### [Input for this task]
▶

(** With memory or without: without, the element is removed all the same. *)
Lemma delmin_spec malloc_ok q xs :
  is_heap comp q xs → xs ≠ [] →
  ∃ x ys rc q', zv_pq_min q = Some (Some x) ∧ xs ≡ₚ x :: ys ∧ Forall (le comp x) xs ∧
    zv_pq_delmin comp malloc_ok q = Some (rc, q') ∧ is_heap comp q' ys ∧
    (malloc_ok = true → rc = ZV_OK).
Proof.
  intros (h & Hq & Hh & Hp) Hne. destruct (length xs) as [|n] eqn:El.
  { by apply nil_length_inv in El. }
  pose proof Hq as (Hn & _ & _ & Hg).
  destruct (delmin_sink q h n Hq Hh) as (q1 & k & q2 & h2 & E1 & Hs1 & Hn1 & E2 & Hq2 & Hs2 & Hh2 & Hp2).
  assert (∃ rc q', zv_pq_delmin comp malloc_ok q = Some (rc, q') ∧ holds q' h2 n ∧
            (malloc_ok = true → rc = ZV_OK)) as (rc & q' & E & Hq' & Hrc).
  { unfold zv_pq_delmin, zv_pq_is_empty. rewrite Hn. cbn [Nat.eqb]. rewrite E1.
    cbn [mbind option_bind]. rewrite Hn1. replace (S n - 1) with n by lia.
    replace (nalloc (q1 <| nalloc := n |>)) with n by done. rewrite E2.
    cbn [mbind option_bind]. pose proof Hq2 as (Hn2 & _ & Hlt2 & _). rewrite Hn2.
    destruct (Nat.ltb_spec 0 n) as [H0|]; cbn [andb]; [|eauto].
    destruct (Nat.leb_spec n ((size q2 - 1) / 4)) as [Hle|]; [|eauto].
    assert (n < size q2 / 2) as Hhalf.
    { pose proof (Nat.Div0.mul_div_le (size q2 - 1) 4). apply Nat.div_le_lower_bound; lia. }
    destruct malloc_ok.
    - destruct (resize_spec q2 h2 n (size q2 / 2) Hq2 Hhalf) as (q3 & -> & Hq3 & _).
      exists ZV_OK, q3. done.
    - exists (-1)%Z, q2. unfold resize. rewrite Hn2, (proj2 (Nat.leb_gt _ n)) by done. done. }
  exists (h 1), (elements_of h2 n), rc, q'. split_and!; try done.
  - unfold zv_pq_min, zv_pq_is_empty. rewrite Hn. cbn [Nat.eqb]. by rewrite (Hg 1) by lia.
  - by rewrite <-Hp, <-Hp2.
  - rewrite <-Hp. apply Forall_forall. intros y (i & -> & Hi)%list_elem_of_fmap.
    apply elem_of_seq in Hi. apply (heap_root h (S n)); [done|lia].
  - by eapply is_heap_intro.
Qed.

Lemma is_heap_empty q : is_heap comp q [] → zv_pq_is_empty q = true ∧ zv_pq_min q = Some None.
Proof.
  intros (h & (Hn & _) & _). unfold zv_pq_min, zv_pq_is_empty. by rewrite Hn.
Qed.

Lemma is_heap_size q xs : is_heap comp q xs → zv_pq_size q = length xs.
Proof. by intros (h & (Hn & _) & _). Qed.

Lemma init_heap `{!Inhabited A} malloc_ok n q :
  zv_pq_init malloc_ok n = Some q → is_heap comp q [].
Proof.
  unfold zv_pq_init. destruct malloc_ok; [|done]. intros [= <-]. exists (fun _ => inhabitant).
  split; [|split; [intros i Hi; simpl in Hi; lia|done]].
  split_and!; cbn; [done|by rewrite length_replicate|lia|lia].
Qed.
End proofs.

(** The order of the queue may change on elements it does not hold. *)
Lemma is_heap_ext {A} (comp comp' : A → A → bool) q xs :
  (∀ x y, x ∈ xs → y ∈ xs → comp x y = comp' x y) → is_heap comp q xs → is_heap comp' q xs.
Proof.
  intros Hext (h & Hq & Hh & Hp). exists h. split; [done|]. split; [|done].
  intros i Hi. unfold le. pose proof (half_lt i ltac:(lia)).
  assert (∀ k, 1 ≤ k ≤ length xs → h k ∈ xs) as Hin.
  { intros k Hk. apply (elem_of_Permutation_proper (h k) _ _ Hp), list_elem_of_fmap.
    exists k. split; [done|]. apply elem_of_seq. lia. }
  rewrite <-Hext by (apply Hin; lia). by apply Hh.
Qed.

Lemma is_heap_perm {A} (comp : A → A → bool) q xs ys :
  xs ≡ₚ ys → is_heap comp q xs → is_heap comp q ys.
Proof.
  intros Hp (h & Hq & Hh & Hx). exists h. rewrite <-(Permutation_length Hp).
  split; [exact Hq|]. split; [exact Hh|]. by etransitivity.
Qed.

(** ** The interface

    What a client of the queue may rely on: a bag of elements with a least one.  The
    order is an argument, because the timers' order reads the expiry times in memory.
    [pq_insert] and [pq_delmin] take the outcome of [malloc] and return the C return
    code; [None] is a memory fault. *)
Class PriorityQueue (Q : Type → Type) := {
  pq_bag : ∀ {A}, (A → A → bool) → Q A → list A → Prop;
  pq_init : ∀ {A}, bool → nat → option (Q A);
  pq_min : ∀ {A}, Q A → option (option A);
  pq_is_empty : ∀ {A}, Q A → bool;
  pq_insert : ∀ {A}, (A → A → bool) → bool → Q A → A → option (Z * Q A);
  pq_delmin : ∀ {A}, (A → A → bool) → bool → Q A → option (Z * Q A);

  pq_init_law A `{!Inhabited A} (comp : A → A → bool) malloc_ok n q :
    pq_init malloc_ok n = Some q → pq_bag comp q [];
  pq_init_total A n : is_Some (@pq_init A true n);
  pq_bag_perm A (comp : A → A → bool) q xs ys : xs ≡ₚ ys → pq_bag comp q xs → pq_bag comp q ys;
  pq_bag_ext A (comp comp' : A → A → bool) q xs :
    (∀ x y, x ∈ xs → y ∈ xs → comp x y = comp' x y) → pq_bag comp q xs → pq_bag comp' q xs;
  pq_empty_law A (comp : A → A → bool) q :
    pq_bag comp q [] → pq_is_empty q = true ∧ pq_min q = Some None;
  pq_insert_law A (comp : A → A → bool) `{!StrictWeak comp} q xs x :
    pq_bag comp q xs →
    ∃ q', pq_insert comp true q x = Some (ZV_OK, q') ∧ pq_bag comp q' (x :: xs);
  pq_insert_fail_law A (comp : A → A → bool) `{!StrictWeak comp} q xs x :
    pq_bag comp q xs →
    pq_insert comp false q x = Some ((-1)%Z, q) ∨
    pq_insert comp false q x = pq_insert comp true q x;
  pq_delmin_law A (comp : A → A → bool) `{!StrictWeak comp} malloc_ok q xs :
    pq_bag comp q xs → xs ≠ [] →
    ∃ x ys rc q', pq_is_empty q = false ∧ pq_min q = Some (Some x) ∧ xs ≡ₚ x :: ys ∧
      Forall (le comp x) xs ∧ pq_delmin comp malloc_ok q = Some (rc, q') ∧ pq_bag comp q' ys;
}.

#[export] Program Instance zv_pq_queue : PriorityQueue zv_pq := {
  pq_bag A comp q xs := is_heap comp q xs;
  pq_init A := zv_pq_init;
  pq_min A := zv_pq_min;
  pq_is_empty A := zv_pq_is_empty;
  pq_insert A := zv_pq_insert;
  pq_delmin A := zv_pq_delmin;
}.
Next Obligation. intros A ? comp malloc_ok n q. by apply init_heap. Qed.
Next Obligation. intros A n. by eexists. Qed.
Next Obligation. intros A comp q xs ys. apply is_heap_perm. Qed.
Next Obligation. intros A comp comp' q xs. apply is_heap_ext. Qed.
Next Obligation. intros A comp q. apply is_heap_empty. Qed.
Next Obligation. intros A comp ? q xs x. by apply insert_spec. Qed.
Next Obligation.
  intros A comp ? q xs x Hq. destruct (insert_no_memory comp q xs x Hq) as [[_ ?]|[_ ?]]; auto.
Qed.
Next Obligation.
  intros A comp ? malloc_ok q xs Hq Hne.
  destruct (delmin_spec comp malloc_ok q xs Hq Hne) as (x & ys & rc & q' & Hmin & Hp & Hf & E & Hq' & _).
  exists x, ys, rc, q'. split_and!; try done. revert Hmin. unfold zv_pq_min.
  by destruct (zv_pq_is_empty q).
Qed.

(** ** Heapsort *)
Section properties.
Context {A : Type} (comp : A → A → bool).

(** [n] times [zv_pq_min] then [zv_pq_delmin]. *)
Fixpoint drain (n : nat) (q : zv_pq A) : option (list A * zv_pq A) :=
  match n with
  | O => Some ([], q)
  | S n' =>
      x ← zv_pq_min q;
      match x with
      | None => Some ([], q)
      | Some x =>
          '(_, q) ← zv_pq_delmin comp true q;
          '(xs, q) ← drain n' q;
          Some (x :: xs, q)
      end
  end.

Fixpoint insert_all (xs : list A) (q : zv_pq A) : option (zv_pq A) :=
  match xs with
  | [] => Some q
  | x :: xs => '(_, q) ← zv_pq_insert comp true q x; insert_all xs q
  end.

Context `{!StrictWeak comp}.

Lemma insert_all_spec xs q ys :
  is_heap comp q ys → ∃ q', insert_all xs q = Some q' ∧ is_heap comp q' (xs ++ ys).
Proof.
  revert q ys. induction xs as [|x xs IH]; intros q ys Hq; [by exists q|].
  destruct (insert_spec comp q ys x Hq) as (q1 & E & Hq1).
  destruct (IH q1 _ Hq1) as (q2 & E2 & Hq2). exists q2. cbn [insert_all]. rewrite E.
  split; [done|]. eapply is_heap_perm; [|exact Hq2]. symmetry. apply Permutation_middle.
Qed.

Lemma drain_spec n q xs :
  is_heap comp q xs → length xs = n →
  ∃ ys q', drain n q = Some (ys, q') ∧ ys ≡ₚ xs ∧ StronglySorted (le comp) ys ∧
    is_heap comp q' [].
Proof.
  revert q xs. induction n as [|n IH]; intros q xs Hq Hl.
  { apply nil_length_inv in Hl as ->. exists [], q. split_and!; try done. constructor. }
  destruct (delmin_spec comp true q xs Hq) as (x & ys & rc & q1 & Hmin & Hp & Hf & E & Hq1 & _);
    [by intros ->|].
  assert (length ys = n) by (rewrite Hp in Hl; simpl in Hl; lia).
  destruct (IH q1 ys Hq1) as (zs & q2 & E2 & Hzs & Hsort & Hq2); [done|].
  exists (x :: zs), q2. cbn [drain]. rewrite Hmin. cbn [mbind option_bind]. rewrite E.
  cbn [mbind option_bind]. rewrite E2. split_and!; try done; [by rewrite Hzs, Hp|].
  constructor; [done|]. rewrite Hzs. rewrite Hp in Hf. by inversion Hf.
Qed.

◀

### [Exercise objective]
Exactly reproduce the lines that run from the line with "constructor; [done|]. rewrite" through the last line of the records, inclusive.

### [Worked solution]
  constructor; [done|]. rewrite Hzs. rewrite Hp in Hf. by inversion Hf.
Qed.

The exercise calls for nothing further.